Exercise description: Transcribe only part of the material below: the lines from the one containing "pose proof (count_insert" through the one containing "assert (count (picked", inclusive, exactly as written.

■ ■ ■ ■ ■ ■ ■

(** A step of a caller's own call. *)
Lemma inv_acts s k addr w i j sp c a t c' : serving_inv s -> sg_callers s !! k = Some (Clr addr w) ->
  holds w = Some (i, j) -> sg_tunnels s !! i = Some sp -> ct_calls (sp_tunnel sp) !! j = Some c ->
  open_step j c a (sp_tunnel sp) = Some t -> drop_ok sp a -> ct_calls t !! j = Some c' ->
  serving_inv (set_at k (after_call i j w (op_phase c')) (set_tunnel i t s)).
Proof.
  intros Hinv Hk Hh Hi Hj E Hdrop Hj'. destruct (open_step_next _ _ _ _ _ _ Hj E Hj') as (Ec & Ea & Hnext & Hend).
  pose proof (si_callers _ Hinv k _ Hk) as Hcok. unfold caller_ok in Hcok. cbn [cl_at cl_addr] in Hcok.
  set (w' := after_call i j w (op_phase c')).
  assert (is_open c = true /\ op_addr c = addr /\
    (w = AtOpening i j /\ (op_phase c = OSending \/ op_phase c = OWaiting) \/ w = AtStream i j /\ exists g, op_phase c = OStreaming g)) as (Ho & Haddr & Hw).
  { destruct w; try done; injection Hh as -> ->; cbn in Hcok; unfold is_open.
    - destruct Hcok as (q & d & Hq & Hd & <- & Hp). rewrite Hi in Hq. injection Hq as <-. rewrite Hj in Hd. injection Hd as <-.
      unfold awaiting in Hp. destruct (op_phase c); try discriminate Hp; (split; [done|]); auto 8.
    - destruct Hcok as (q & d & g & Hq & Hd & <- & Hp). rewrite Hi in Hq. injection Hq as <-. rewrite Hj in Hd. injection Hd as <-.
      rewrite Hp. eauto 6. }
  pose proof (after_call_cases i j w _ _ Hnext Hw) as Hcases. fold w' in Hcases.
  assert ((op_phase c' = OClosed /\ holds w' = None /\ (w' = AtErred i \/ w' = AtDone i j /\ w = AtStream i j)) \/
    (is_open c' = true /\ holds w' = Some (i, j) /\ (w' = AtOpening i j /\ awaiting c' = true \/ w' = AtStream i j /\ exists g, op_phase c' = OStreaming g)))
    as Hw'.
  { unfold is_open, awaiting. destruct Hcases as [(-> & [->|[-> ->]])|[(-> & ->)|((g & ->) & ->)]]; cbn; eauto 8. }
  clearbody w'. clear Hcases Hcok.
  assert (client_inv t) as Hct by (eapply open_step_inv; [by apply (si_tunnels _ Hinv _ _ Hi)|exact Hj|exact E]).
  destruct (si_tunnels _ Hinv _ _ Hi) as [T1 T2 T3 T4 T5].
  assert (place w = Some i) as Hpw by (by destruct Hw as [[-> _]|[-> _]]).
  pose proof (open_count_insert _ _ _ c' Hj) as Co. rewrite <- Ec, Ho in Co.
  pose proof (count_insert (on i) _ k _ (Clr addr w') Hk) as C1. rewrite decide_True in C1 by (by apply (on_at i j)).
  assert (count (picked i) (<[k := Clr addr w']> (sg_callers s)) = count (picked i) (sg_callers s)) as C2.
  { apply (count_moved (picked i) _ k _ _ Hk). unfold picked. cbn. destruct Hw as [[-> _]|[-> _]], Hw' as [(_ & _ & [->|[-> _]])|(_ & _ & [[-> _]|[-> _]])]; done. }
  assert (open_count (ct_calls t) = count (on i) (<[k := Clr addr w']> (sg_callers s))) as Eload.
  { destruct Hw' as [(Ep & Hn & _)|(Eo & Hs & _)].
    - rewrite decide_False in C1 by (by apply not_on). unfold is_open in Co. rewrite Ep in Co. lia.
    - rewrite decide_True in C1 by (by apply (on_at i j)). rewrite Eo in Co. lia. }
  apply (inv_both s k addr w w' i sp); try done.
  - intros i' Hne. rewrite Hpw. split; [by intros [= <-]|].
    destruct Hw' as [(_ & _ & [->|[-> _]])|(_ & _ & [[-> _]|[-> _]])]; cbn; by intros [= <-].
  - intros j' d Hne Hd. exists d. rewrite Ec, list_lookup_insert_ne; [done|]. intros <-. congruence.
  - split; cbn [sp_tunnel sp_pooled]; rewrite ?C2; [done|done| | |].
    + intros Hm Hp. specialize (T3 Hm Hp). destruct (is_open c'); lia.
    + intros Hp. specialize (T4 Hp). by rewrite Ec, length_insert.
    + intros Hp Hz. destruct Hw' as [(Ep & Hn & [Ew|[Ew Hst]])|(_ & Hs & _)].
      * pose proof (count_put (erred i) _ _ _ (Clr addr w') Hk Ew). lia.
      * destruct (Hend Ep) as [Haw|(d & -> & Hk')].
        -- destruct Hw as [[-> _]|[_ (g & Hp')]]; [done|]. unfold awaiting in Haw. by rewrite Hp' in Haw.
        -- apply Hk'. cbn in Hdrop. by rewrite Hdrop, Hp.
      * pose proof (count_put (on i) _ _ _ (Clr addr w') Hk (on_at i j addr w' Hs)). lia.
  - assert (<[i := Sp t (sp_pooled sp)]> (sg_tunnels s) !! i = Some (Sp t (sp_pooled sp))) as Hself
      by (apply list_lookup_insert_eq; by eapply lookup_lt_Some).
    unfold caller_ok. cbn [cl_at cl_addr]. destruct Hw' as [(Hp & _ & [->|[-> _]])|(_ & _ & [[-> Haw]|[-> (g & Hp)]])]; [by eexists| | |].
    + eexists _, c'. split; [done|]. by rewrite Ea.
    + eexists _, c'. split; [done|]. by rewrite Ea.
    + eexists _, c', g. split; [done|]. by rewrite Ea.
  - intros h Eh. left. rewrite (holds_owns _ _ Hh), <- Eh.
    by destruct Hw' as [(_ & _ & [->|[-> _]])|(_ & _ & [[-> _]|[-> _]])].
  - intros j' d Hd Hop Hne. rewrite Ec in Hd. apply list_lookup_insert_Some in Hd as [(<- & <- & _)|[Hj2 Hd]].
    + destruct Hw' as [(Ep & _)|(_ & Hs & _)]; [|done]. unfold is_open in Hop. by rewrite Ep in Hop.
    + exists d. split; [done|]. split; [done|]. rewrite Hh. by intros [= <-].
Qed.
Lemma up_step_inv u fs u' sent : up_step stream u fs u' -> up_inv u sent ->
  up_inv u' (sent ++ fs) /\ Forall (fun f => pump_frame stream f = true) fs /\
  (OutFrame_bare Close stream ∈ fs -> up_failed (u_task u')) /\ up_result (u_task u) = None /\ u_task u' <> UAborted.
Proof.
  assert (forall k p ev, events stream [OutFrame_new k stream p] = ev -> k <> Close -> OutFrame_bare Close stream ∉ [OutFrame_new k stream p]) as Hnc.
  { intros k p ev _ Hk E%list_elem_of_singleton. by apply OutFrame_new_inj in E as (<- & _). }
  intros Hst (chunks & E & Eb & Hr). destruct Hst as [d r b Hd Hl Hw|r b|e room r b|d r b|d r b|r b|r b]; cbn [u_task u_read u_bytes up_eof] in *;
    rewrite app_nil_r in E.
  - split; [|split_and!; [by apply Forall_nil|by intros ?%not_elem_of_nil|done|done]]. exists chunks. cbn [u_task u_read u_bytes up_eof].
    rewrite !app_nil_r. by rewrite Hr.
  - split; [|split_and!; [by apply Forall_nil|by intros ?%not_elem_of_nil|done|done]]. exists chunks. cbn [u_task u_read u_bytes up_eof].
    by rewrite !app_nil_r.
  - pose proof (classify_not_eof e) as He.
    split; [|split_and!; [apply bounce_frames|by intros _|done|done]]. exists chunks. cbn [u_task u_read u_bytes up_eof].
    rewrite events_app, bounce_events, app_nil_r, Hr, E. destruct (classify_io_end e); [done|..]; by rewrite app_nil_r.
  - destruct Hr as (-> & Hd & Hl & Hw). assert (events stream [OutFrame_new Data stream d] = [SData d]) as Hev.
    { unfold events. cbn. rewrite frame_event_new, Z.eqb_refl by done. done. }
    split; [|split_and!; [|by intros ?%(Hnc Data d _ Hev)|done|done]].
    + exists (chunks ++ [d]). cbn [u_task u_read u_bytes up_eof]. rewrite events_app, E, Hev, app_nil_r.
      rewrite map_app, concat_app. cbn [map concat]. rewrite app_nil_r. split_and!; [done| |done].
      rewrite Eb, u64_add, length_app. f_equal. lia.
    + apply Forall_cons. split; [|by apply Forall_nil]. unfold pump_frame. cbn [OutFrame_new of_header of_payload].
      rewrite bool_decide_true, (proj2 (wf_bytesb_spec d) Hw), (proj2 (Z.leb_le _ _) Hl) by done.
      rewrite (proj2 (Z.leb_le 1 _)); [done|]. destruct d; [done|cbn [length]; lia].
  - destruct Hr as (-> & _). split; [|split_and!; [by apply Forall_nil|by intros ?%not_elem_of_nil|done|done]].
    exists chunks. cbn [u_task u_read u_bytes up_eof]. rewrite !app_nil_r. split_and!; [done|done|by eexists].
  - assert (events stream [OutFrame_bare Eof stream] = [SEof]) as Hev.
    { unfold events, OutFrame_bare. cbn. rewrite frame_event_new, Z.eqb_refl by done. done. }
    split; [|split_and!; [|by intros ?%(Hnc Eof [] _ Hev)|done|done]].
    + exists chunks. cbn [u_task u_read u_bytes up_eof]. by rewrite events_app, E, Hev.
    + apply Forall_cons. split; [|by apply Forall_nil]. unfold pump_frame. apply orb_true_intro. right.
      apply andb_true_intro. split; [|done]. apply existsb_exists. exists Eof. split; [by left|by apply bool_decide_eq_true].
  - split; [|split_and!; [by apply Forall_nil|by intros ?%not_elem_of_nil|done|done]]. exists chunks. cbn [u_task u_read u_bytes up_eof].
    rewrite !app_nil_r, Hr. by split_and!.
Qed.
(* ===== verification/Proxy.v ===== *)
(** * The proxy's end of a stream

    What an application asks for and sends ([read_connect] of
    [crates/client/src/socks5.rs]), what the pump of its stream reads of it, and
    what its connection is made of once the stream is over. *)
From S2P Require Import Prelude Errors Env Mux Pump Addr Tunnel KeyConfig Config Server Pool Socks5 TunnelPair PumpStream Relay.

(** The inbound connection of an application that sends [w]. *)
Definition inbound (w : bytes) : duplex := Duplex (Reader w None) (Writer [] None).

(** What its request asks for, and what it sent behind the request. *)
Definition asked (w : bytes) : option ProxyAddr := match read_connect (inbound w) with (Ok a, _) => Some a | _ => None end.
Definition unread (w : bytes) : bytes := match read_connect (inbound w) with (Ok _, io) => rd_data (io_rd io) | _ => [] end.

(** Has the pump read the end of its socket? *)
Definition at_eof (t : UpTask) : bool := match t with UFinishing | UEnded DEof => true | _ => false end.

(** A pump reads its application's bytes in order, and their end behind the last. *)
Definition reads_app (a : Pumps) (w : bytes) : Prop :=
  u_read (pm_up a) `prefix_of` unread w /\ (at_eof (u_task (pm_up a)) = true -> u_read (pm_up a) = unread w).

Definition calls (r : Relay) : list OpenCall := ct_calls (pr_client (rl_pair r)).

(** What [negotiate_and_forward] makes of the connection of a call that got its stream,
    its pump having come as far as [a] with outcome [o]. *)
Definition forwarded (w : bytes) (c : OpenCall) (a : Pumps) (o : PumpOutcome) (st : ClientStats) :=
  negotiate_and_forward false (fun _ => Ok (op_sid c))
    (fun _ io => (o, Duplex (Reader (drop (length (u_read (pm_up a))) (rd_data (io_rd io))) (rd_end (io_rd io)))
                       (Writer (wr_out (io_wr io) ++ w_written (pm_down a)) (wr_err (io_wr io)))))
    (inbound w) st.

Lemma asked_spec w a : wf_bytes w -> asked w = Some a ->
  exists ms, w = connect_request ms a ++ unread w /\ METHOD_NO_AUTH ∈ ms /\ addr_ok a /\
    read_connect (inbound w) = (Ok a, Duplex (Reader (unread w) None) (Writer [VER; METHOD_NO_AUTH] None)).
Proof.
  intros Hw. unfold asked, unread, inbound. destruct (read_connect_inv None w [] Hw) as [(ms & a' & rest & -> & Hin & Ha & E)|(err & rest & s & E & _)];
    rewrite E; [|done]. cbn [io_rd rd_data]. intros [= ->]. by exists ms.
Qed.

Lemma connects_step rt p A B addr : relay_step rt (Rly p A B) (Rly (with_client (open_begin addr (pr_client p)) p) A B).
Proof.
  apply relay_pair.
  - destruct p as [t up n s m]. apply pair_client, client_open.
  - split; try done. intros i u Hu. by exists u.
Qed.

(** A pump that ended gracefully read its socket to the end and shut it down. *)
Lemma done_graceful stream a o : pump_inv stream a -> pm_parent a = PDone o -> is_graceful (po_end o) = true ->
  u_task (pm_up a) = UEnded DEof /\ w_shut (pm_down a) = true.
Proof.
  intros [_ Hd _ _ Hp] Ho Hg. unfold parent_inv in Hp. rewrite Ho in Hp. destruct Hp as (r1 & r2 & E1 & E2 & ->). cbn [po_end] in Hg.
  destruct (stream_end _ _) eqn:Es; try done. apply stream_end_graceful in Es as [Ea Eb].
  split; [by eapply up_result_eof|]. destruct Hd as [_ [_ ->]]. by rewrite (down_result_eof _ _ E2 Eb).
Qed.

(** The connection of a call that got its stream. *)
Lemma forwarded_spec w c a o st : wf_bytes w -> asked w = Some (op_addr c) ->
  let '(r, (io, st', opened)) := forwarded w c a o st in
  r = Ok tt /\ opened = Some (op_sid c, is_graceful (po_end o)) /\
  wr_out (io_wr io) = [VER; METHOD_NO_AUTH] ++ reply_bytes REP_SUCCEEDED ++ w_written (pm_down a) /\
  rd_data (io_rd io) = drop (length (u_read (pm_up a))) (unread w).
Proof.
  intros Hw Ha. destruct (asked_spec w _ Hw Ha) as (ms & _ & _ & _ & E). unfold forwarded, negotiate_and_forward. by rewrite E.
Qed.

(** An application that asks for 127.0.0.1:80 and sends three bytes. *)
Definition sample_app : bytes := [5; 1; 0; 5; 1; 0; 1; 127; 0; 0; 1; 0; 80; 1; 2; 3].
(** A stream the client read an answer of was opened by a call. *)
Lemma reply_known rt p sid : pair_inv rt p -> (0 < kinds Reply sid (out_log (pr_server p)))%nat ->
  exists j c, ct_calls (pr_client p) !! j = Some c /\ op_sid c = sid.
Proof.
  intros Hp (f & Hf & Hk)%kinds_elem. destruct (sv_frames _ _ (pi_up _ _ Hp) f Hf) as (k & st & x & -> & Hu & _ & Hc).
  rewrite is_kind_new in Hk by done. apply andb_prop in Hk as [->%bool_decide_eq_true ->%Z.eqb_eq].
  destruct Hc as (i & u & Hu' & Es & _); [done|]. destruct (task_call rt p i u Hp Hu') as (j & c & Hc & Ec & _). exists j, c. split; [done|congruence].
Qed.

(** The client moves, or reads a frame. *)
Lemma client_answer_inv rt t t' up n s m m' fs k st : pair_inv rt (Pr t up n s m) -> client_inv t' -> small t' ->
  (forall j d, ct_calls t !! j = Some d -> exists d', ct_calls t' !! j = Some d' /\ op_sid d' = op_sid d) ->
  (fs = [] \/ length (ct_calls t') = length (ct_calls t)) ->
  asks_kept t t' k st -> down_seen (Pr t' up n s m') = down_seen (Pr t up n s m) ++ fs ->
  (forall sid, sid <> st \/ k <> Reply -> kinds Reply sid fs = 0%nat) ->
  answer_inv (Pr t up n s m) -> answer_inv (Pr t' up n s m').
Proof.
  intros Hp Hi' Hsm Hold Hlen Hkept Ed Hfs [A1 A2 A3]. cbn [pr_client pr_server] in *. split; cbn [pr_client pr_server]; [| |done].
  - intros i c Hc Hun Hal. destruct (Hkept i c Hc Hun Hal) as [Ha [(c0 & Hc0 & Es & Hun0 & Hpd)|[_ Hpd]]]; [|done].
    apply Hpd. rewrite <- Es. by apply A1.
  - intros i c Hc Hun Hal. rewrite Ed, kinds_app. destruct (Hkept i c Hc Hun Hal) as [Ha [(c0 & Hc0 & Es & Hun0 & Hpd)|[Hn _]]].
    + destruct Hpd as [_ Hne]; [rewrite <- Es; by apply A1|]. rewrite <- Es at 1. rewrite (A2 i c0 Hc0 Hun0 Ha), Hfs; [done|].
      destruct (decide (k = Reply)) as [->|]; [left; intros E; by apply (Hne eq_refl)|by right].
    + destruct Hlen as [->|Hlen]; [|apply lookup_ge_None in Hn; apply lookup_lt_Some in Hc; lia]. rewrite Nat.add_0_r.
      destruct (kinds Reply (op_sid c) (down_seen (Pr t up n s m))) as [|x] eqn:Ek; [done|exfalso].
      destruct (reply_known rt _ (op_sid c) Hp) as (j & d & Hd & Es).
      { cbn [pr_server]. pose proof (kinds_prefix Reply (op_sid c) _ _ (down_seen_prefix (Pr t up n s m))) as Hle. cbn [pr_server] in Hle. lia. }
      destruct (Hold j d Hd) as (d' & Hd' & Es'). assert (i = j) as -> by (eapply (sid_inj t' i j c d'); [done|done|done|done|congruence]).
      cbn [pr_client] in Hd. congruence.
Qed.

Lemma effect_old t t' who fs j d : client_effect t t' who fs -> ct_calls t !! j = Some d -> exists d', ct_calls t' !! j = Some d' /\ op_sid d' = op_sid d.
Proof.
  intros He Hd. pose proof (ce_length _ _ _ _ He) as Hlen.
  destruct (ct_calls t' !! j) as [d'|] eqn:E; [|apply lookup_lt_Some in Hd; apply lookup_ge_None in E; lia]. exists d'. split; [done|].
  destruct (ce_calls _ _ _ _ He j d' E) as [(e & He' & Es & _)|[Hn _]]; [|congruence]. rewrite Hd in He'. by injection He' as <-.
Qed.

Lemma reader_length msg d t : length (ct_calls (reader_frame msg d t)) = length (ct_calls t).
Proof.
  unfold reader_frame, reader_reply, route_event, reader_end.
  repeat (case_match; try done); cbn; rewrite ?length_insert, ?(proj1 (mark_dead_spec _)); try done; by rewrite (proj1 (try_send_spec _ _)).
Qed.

■ ■ ■ ■ ■ ■ ■

Exercise result:
  pose proof (count_insert (on i) _ k _ (Clr addr w') Hk) as C1. rewrite decide_True in C1 by (by apply (on_at i j)).
  assert (count (picked i) (<[k := Clr addr w']> (sg_callers s)) = count (picked i) (sg_callers s)) as C2.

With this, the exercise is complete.